Tu crois que j'ai, moi aussi, le droit au bonheur ? D'être heureuse et de ne pas faire semblant devant qui que ce soit ? J'aimerais tellement, tu sais. Mais je sais que je n'en ai pas le droit. Ça ne m'est pas permis. Ce droit ne stipule pas dans le contrat de ma vie. C'est absurde, je sais, mais c'est comme ça, je n'y peux rien et je dois m'y faire. Cela dure depuis déjà plusieurs années, alors pourquoi arrêter maintenant ? L'idée d'être heureuse m'enchante, mais ce bonheur est hors de portée. Je pense que j'ai compris pourquoi les gens meurent autour de moi, chaque année, parmi mes proches. Il s'agit de ce bonheur. J'ai déjà enfreint cette loi plusieurs fois, chaque année j'essaie, et voilà ce qui se passe ensuite. Une personne décède et part pour toujours de ma vie. Il s'agit de ma punition. C'est pour ça que je les ai tués, et toi aussi. J'aime une partie de cette vie, je te l'assure. Mais je n'ai pas le droit de dire à haute voix que je suis heureuse, ou même de le penser dans ma petite tête. Si je le fais, la malédiction s'abat de nouveau sur moi. Je tue les personnes qui entre dans ma vie, je devrais me refermer et négliger tout le monde pour ne prendre aucun risque. Mais mon cœur est plus fort que moi-même, et il décide tout seul si j'ai été heureuse ou pas chaque journée qui vient de se dérouler. Et je vais le laisser parler à ma place, encore une fois.

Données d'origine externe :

(* ===== verification/ChannelBuffer.v ===== *)
(** * Channel buffers

    [common_audio/channel_buffer.h] and [channel_buffer.cc]: one contiguous array
    with two tables of pointers into it, by band and by channel
    ([ChannelBuffer]), and a pair of such buffers for integer and floating-point
    samples that are kept in sync ([IFChannelBuffer]). *)
From S2P Require Import Prelude CInt AudioUtil.

Record ChannelBuffer (A : Type) := MkChannels {
  cb_data : list A;
  cb_channels : list nat;
  cb_bands : list nat;
  cb_num_frames : nat;
  cb_num_frames_per_band : nat;
  cb_num_allocated_channels : nat;
  cb_num_channels : nat;
  cb_num_bands : nat
}.
Arguments MkChannels {A}.
Arguments cb_data {A}.
Arguments cb_channels {A}.
Arguments cb_bands {A}.
Arguments cb_num_frames {A}.
Arguments cb_num_frames_per_band {A}.
Arguments cb_num_allocated_channels {A}.
Arguments cb_num_channels {A}.
Arguments cb_num_bands {A}.

(** The pointer tables of the constructor. *)
Definition pointer_tables (num_frames num_channels num_bands : nat)
    : res (list nat * list nat) :=
  let per_band := (num_frames / num_bands)%nat in
  let blank := replicate (num_channels * num_bands) 0%nat in
  loop num_channels (fun i st =>
    loop num_bands (fun j '(channels, bands) =>
      channels ← wr channels (Z.of_nat (j * num_channels + i))
                   (i * num_frames + j * per_band)%nat;
      p ← rd channels (Z.of_nat (j * num_channels + i));
      bands ← wr bands (Z.of_nat (i * num_bands + j)) p;
      Ok (channels, bands)) st) (blank, blank).

Definition ChannelBuffer_new {A} (zero : A) (num_frames num_channels num_bands : nat)
    : res (ChannelBuffer A) :=
  if (num_bands =? 0)%nat then Fault DivByZero else
  '(channels, bands) ← pointer_tables num_frames num_channels num_bands;
  Ok (MkChannels (replicate (num_frames * num_channels) zero) channels bands num_frames
        (num_frames / num_bands) num_channels num_channels num_bands).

Car je suis de plus en plus heureuse, mais réellement je ne sais pas. Je suis tellement habituée à faire semblant, que je ne sais pas moi-même quand je ne le suis plus. Ça craint vraiment, à croire que je suis malade. Ne plus se rendre compte soi-même de ses propres émotions, comment les autres pourraient s'en rendre compte à ma place alors ? Je le reproche souvent à certains de ne rien remarquer chez moi quand je ne vais pas bien, et quand je m'imagine que je vais bien ils pensent le contraire. C'est un peu absurde venant de ma part puisque moi-même je ne le remarque pas chez moi. Mais je n'en veux pas.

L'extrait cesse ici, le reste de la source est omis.